Open Garden plants app for open network

Open Garden plants app for open network

(Phys.org) -- The Open Garden network app, which was launched in private beta in February, is now available free for download. The San Francisco based startup, founded in 2010, is set to break down the in walls of connectivity -- in seeking out Internet access or making do with spotty connections -- that have become the status quo. The Open Garden team voices a general complaint that Operators behave as if broken networks are a fact of life. “Mobile networks are like closed gardens, separated by walls. If you own a smartphone from Carrier A and find yourself unable to surf the mobile web, you cannot use spectrum owned by Carrier B, or a nearby fixed line broadband connection owned by Carrier C.”

The Open Garden application interconnects devices, whether smartphones, laptops or tablets. to form a wireless peer-to-peer mesh for access to the Internet. The team presented their case at the recent TechCrunch Disrupt conference. They answered questions from a conference panel about the capabilities, repercussions from industry, and business model for the startup.

Cofounder and CEO Micha Benoliel told the audience that Open Garden is announcing the new app as “disruptive” because the application makes it so simple for a user to be connected.

The mesh network allows Open Garden-enabled devices to automatically share and bandwidth. Essentially, you are riding on the Web access of other Open Garden app users, using peer-to-peer connections that form the network.

The technology offers an “automatic path choice.” When the network detects multiple Internet connections, it will select the fastest one available and will switch to another connection if the original slows or goes off line. This is being promoted as a mobile that can route data “opportunistically” through the right assets at the right time. The advantage is that it can offload traffic from an overburdened access route to one less utilized.

The Open Garden founders built and patented their own discovery mechanisms so devices that run the software can easily detect each other. When asked about the implications of this advancement on battery power, the answer was that most of the power consumption comes from the data transmission. Open Garden instead can help the user save some battery by offloading to WiFi, which uses less power than a 3G or 4G connection.
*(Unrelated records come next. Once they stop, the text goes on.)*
(** ** [sigret] as a system call *)

Lemma syscall_sigret oc s i p m :
  cur_slot s i → psignals p = 0 → tf_eax (tf p) = 24 →
  syscall oc (at_proc s i p m) = Ok ()
    (at_proc s i (p <| tf := (load_tf m (tf_backup p)) <| tf_eax := 0 |> |>
                    <| sigmask := sigmask_backup p |>) m).
Proof.
  intros Hc Hps Heax.
  pose proof (sigret_run s i p m Hc Hps) as Hrun.
  etrans; [eapply (syscall_call oc (at_proc s i p m) i p 24 _ _ _ _)|].
  - by apply at_running.
  - by rewrite Heax.
  - lia.
  - reflexivity.
  - exact Hrun.
  - by apply at_running.
  - unfold at_proc. rewrite with_with. reflexivity.
Qed.

(** A signal handler loses the interrupted [eax]. [sigret] restores the
    whole frame, but it is reached through [syscall], which then stores the
    result 0 of [sigret] in the restored frame: the program resumes with
    every register as it was, except [eax], which is 0. *)
Theorem sigret_clobbers_eax oc s i p sig s1 p1 t2 m2 :
  running s i p → valid_sig sig → stacks_ok p → tf_ok (tf p) → psignals p = 0 →
  user_handler sig s = Ok () s1 → running s1 i p1 → tf_eax t2 = 24 →
  (∀ x, kstack p ≤ x < kstack p + SIZEOF_TRAPFRAME → m2 x = ks_mem s1 x) →
  ∃ s3 p3,
    syscall oc (at_proc s1 i (p1 <| tf := t2 |>) m2) = Ok () s3 ∧ running s3 i p3 ∧
    tf p3 = (tf p) <| tf_eax := 0 |> ∧ sigmask p3 = sigmask p.
Proof.
  intros Hr Hs Hok Htf Hps Hu Hr1 Heax Hm. pose proof (running_cur_slot s i p Hr) as Hc.
  rewrite (user_handler_run s i p sig Hr Hs) in Hu. injection Hu as <-.
  pose proof (running_cur_slot _ _ _ Hr1) as Hc1.
  assert (p1 = handler_proc p (ks_mem s) sig) as ->.
  { destruct (at_running s i (handler_proc p (ks_mem s) sig) (handler_mem p (ks_mem s) sig) Hc)
      as [_ Hl]. destruct Hr1 as [_ Hl1]. congruence. }
  eexists _, _. split; [by apply syscall_sigret |]. split; [by apply at_running |].
  split; [| done]. simpl.
  replace (load_tf m2 (kstack p)) with (tf p); [done|]. symmetry.
  etrans; [| by apply (load_store_tf (ks_mem s) (kstack p) (tf p))].
  apply load_tf_ext. intros x Hx. rewrite Hm by done.
  apply handler_mem_frame; [done |]. destruct Hok. unfold KERNBASE in *. lia.
Qed.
As the app is freely downloadable, the team was asked how they intended to make any money. The Open Garden team’s answer was by the freemium business model, historically commonplace with Open Source ventures, where revenues come in from special enterprise-level services for business customers, or sponsorships, or advertising. The team said they aim for a freemium model with extra features like VPN access for business users.

Technology watchers reacting to the debut are supportive but tending to ask the same question: What will carriers do, if not openly revolt? The very idea of a crowdsourcing platform for mobile connectivity may not go down easily with carriers who may think this will hurt their business. The company says it may take time for carriers to accept the app as able to help their business. “The promise of hyperconnectivity will be fulfilled when the walls that separate the carriers’ closed garden finally open for the benefit of the industry and all users.” Benoliel has said that Open Garden already has an agreement with a “forward-looking” European carrier.

Open Garden is available for Android, Windows, and Mac. The team plans for an iOS version in the future.

On Monday, a reviewer said she was able to use Open Garden to surf the Internet on a smart phone using Firefox (Firefox is needed to browse with Open Garden if on an Android device, along with a browser add-on). Video streaming by way of another phone's 4G connection, she said, looked a bit stilted but the quality was not bad.